Just a few weeks later, the Los Angeles-based company announced that it has received clearance from the Food and Drug Administration (FDA) to market a hearing aid that also contains TSC.

However, while the newly approved hearing aid is called the TSC-i48, the FDA did not determine (nor was it asked to determine) if it was capable of improving wearers’ unaided hearing. Instead, the agency approved the device as an air conduction hearing aid, using the 510(k) process. That means that it found the product to be “substantially equivalent” in safety and effectiveness to other air-conduction hearing aids that it has previously approved.



Kihong Bae, CEO of The Good Ear, told Hearing News Watch that his company hopes to begin selling the TSC-i48 in this country near the end of this year or in early 2013. It also plans to introduce it in China, probably later in 2012.

Bae said that the instruments will be sold through audiologists and hearing aid specialists, at least initially. He added, “We are also thinking about direct-to-consumer (online) distribution.” Prices for the TSC-i48, which currently comes in only the behind-the-ear style, have not yet  been set, but, said Bae, “Most likely it will be priced like a regular hearing aid.”

The new hearing aid is currently undergoing clinical trials conducted by Stanford University/Palo Alto Medical Foundation.
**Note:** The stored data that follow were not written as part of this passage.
(* ===== verification/SheetsBatch.v ===== *)
(** * google/workspace/sheets: from a table to value updates

    Models [src/go/google/workspace/sheets/batch_writer.go]: column letters,
    quoted titles, and the partition of a table into updates that are written
    literally (RAW) or evaluated (USER_ENTERED). *)

From S2P Require Import Prelude GoStrings GoFloat GoErr SheetsCells.
From Stdlib Require Import Ascii.

Module batch.
Import cells.

Definition alphabetSize : Z := 26.
Definition InputOptionRaw : string := "RAW".
Definition InputOptionUserEntered : string := "USER_ENTERED".

Record valueUpdateBatch := mkBatch {
  Range : string; ValueInputOption : string; Values : list (list value)
}.

(** ['A'+rem] *)
Definition letter (rem : Z) : ascii := ascii_of_nat (Z.to_nat (65 + rem)).

Fixpoint a1_loop (fuel : nat) (colIdx : Z) (res : string) : string :=
  match fuel with
  | O => res
  | S fuel' =>
      let rem := Z.rem colIdx alphabetSize in
      let res := String (letter rem) res in
      let colIdx := Z.quot colIdx alphabetSize - 1 in
      if colIdx <? 0 then res else a1_loop fuel' colIdx res
  end.

(** Each turn divides by 26, so one turn per binary digit is enough. *)
Definition a1_fuel (colIdx : Z) : nat := S (N.size_nat (Z.to_N colIdx)).

Definition ColIndexToA1 (colIdx : Z) : string :=
  if colIdx <? 0 then "A" else a1_loop (a1_fuel colIdx) colIdx "".

Definition apostrophe : ascii := "'"%char.

(** [strings.ReplaceAll(title, "'", "''")] *)
Fixpoint double_apostrophes (s : string) : string :=
  match s with
  | EmptyString => EmptyString
  | String c s' =>
      if bool_decide (c = apostrophe)
      then String apostrophe (String apostrophe (double_apostrophes s'))
      else String c (double_apostrophes s')
  end.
If these trials demonstrate that Threshold Sound Conditioning can, as The Good Ear contends, reduce hearing loss caused by damaged hair cells, the company will seek FDA approval to make this claim for the TSC-i48. Until then, Bae said, “We cannot openly advertise it as something that will ‘improve hearing’. We plan to market it as a hearing aid with a feature called TSC.”


  1. It would be interesting to find out how many people show signs of improved hearing after use for a period of time.

  2. Let’s look again at David’s original article titled “New iPhone app is said to improve users? hearing through targeted sound exposure” and the comments from two weeks ago:
    Hearing aid professionals see longtime hearing aid users who are “power junkies” craving much more gain & output than would be apparent from the audiogram, “so they can hear” (i.e. we hear with our brain).

    My Questions:
    1) Is the operating principle behind this regimen basically a form of auditory therapy to “walk back” the brain where the ears have been exposed to constant loud sound, as one would find in a big city?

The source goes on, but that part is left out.